(Collected data entries)
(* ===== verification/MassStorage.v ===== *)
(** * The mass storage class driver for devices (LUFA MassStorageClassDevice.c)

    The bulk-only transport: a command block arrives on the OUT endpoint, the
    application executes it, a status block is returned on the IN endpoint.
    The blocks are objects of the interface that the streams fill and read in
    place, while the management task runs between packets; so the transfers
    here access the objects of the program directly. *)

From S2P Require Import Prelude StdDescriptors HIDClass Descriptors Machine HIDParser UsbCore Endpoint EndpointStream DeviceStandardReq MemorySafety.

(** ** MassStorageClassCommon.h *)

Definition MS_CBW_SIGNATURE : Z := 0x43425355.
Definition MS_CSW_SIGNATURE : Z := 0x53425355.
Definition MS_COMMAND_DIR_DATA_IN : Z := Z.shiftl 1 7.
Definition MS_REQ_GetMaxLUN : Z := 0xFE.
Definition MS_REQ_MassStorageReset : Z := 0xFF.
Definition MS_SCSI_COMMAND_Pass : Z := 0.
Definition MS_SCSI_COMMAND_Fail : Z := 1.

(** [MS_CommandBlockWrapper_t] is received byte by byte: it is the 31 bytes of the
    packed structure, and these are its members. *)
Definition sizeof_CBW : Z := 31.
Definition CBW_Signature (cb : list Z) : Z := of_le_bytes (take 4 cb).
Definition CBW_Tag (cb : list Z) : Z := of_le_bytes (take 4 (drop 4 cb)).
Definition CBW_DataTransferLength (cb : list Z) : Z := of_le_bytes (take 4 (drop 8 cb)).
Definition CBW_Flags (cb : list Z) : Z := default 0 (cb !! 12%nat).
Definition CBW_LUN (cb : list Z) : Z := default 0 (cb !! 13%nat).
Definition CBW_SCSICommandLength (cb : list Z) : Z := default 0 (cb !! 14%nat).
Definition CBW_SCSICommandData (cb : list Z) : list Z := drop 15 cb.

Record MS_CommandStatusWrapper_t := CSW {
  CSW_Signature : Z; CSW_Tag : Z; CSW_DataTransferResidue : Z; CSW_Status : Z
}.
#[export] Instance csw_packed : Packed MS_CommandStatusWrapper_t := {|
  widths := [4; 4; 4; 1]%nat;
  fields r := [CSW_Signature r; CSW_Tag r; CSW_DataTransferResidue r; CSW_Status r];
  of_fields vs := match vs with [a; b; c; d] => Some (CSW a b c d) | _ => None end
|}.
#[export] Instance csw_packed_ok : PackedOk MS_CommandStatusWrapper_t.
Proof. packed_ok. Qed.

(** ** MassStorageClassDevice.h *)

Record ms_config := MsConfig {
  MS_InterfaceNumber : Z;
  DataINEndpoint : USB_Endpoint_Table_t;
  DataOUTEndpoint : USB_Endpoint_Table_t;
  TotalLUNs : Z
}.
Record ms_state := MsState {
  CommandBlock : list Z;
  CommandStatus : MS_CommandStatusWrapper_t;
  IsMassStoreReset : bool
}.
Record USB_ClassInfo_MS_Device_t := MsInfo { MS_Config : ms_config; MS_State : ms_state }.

- EXERCISE DIRECTIONS -
The answer is every entry, repeated word for word.

- ANSWER SECTION -
(* ===== verification/MassStorage.v ===== *)
(** * The mass storage class driver for devices (LUFA MassStorageClassDevice.c)

    The bulk-only transport: a command block arrives on the OUT endpoint, the
    application executes it, a status block is returned on the IN endpoint.
    The blocks are objects of the interface that the streams fill and read in
    place, while the management task runs between packets; so the transfers
    here access the objects of the program directly. *)

From S2P Require Import Prelude StdDescriptors HIDClass Descriptors Machine HIDParser UsbCore Endpoint EndpointStream DeviceStandardReq MemorySafety.

(** ** MassStorageClassCommon.h *)

Definition MS_CBW_SIGNATURE : Z := 0x43425355.
Definition MS_CSW_SIGNATURE : Z := 0x53425355.
Definition MS_COMMAND_DIR_DATA_IN : Z := Z.shiftl 1 7.
Definition MS_REQ_GetMaxLUN : Z := 0xFE.
Definition MS_REQ_MassStorageReset : Z := 0xFF.
Definition MS_SCSI_COMMAND_Pass : Z := 0.
Definition MS_SCSI_COMMAND_Fail : Z := 1.

(** [MS_CommandBlockWrapper_t] is received byte by byte: it is the 31 bytes of the
    packed structure, and these are its members. *)
Definition sizeof_CBW : Z := 31.
Definition CBW_Signature (cb : list Z) : Z := of_le_bytes (take 4 cb).
Definition CBW_Tag (cb : list Z) : Z := of_le_bytes (take 4 (drop 4 cb)).
Definition CBW_DataTransferLength (cb : list Z) : Z := of_le_bytes (take 4 (drop 8 cb)).
Definition CBW_Flags (cb : list Z) : Z := default 0 (cb !! 12%nat).
Definition CBW_LUN (cb : list Z) : Z := default 0 (cb !! 13%nat).
Definition CBW_SCSICommandLength (cb : list Z) : Z := default 0 (cb !! 14%nat).
Definition CBW_SCSICommandData (cb : list Z) : list Z := drop 15 cb.

Record MS_CommandStatusWrapper_t := CSW {
  CSW_Signature : Z; CSW_Tag : Z; CSW_DataTransferResidue : Z; CSW_Status : Z
}.
#[export] Instance csw_packed : Packed MS_CommandStatusWrapper_t := {|
  widths := [4; 4; 4; 1]%nat;
  fields r := [CSW_Signature r; CSW_Tag r; CSW_DataTransferResidue r; CSW_Status r];
  of_fields vs := match vs with [a; b; c; d] => Some (CSW a b c d) | _ => None end
|}.
#[export] Instance csw_packed_ok : PackedOk MS_CommandStatusWrapper_t.
Proof. packed_ok. Qed.

(** ** MassStorageClassDevice.h *)

Record ms_config := MsConfig {
  MS_InterfaceNumber : Z;
  DataINEndpoint : USB_Endpoint_Table_t;
  DataOUTEndpoint : USB_Endpoint_Table_t;
  TotalLUNs : Z
}.
Record ms_state := MsState {
  CommandBlock : list Z;
  CommandStatus : MS_CommandStatusWrapper_t;
  IsMassStoreReset : bool
}.
Record USB_ClassInfo_MS_Device_t := MsInfo { MS_Config : ms_config; MS_State : ms_state }.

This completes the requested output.